▶ Exercise objective: Below are some records. Reproduce them exactly from their first line through the line with "[elevel_devel; elevel_library; elevel_info;", inclusive.

▶ Data provided:
------------------------------------------------------------

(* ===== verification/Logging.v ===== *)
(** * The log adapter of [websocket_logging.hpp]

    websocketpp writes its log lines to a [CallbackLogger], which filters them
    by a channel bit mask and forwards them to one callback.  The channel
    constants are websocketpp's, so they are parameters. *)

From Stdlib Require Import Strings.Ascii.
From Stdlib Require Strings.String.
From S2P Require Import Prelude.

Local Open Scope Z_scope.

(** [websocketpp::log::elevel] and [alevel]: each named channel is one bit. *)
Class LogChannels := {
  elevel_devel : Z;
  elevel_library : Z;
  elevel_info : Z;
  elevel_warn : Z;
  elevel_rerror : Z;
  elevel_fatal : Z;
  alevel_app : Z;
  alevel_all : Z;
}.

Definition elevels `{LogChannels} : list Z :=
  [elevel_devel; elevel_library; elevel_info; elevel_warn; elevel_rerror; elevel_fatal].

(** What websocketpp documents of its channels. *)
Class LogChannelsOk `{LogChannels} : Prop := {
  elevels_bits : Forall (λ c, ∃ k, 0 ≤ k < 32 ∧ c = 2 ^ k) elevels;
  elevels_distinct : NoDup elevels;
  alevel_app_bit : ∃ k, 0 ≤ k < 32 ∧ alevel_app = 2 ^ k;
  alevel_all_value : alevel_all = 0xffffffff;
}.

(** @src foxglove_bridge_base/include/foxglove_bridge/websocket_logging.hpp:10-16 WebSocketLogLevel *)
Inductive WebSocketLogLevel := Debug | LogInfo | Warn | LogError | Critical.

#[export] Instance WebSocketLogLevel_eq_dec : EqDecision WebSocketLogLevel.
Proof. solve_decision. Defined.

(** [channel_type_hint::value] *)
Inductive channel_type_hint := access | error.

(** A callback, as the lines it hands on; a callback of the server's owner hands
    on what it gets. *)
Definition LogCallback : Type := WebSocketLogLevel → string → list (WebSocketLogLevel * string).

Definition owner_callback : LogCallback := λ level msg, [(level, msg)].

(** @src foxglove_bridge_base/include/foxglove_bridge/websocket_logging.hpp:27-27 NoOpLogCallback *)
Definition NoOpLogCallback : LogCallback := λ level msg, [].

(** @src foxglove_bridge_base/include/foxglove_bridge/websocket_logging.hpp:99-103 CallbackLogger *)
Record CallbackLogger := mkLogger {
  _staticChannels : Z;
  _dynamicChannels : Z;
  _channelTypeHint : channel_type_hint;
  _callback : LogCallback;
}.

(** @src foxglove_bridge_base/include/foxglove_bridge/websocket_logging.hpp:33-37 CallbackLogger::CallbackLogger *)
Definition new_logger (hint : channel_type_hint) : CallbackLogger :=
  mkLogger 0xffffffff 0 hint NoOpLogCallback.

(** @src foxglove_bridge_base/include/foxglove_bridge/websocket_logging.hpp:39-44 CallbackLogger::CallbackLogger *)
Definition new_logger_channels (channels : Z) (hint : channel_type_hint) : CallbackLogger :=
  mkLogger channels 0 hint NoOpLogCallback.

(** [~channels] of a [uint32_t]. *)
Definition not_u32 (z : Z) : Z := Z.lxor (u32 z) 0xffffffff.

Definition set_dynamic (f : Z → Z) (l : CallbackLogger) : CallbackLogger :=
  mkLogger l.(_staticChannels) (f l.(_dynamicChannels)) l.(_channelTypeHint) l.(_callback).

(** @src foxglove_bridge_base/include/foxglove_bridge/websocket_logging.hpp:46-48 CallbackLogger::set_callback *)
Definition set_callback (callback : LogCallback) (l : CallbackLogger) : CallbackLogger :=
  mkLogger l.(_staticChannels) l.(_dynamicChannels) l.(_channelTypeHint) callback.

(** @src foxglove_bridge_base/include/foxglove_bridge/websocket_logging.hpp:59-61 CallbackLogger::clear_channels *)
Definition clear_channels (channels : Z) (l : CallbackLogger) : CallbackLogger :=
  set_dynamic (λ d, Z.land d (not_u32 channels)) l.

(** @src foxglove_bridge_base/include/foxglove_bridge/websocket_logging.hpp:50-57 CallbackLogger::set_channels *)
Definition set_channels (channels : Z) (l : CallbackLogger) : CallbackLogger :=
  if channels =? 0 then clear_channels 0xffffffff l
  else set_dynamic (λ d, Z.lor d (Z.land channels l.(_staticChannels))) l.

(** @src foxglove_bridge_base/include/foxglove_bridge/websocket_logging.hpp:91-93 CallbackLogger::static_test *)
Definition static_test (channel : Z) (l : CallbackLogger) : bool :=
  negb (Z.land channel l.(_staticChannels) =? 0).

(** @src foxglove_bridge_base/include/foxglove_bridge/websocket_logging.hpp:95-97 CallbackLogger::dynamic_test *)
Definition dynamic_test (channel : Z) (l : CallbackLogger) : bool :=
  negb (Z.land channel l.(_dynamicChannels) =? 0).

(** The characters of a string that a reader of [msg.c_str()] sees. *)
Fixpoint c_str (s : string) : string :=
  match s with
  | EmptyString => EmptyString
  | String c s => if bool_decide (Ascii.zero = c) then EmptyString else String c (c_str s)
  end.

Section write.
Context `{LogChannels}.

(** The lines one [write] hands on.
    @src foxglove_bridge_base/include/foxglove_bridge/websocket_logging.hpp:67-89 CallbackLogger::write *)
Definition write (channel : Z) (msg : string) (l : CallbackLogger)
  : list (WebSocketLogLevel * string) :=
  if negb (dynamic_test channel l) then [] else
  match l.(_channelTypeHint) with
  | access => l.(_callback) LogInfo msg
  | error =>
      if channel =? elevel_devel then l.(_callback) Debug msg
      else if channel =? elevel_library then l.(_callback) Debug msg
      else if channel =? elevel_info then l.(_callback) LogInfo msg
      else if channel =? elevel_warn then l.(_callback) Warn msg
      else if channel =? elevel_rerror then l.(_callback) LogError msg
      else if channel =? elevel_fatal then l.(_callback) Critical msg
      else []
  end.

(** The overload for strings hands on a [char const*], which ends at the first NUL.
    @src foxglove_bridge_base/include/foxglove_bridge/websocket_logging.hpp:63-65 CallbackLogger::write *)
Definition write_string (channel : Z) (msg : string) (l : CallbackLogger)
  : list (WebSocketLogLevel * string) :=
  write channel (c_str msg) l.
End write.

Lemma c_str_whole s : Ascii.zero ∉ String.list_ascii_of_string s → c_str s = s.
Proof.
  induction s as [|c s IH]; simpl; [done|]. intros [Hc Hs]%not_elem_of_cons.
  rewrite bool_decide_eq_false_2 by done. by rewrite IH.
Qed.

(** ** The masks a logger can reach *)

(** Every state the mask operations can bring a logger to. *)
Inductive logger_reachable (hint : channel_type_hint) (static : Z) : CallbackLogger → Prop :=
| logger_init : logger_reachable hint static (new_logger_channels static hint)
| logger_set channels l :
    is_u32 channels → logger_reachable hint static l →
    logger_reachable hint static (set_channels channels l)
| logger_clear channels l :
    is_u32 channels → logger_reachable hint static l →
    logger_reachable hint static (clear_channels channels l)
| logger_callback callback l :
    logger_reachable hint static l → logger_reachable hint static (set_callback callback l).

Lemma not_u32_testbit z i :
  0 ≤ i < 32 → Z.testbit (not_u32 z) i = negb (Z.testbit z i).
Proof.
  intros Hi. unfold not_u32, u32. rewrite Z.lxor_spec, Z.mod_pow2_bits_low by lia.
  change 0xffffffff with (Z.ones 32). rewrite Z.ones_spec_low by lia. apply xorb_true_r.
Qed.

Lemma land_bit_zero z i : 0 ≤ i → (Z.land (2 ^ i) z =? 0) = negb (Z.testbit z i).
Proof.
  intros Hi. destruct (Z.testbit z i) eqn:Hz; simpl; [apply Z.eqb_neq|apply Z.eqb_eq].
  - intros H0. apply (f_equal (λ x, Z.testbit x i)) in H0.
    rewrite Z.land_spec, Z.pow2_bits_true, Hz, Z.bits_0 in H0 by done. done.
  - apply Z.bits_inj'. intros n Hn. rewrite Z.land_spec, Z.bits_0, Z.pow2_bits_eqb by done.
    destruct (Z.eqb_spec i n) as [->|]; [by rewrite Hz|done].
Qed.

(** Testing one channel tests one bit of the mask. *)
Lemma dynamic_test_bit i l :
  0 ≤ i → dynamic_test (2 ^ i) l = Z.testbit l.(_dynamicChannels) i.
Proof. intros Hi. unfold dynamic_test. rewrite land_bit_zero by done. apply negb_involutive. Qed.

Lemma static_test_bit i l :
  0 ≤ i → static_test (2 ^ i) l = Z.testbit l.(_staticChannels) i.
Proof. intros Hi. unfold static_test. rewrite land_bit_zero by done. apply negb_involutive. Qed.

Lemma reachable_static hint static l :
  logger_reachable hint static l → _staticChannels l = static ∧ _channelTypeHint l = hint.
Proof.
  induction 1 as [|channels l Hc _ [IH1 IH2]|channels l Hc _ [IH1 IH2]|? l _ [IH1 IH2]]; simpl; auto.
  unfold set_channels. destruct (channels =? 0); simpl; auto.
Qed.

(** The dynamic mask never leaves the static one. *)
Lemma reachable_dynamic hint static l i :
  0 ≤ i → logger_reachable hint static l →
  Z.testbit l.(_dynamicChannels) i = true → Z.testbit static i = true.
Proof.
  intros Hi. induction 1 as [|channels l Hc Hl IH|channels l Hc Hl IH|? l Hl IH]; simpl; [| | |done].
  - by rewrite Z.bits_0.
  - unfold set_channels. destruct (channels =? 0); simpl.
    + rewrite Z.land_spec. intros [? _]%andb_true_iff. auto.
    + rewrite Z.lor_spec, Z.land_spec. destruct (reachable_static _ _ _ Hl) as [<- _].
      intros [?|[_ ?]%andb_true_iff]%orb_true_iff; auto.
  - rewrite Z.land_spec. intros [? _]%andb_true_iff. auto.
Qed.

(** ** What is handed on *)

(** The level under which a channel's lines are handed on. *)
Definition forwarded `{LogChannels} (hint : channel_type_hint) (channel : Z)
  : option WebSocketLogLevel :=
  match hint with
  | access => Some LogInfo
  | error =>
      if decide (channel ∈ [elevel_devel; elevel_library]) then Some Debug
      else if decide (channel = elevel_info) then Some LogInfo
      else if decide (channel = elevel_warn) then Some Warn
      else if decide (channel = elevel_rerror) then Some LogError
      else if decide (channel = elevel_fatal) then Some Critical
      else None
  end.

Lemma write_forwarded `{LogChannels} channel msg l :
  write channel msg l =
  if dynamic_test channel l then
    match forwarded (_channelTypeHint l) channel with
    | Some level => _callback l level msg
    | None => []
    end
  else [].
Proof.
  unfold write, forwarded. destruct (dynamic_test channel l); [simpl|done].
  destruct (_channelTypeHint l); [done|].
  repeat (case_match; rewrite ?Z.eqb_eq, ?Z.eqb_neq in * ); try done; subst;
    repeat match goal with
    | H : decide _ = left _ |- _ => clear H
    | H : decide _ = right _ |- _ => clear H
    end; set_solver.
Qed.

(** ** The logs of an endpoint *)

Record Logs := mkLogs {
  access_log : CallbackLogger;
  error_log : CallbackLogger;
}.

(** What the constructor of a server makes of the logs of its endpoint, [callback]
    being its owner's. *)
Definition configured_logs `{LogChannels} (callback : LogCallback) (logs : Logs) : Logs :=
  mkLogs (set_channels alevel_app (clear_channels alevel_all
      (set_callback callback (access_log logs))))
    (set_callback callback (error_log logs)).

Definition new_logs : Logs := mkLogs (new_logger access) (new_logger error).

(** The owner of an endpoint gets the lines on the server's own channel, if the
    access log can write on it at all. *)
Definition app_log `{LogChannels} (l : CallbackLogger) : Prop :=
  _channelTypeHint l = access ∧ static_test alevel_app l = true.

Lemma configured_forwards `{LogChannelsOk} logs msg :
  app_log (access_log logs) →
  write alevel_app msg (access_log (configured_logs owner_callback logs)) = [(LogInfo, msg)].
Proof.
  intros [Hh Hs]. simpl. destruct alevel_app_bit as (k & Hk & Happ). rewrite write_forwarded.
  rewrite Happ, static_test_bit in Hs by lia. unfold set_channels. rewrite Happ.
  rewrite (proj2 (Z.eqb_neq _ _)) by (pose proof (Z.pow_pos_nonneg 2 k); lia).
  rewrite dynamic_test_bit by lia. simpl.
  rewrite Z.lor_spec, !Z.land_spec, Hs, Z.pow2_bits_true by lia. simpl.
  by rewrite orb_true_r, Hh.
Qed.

------------------------------------------------------------

▶ Response below:
(* ===== verification/Logging.v ===== *)
(** * The log adapter of [websocket_logging.hpp]

    websocketpp writes its log lines to a [CallbackLogger], which filters them
    by a channel bit mask and forwards them to one callback.  The channel
    constants are websocketpp's, so they are parameters. *)

From Stdlib Require Import Strings.Ascii.
From Stdlib Require Strings.String.
From S2P Require Import Prelude.

Local Open Scope Z_scope.

(** [websocketpp::log::elevel] and [alevel]: each named channel is one bit. *)
Class LogChannels := {
  elevel_devel : Z;
  elevel_library : Z;
  elevel_info : Z;
  elevel_warn : Z;
  elevel_rerror : Z;
  elevel_fatal : Z;
  alevel_app : Z;
  alevel_all : Z;
}.

Definition elevels `{LogChannels} : list Z :=
  [elevel_devel; elevel_library; elevel_info; elevel_warn; elevel_rerror; elevel_fatal].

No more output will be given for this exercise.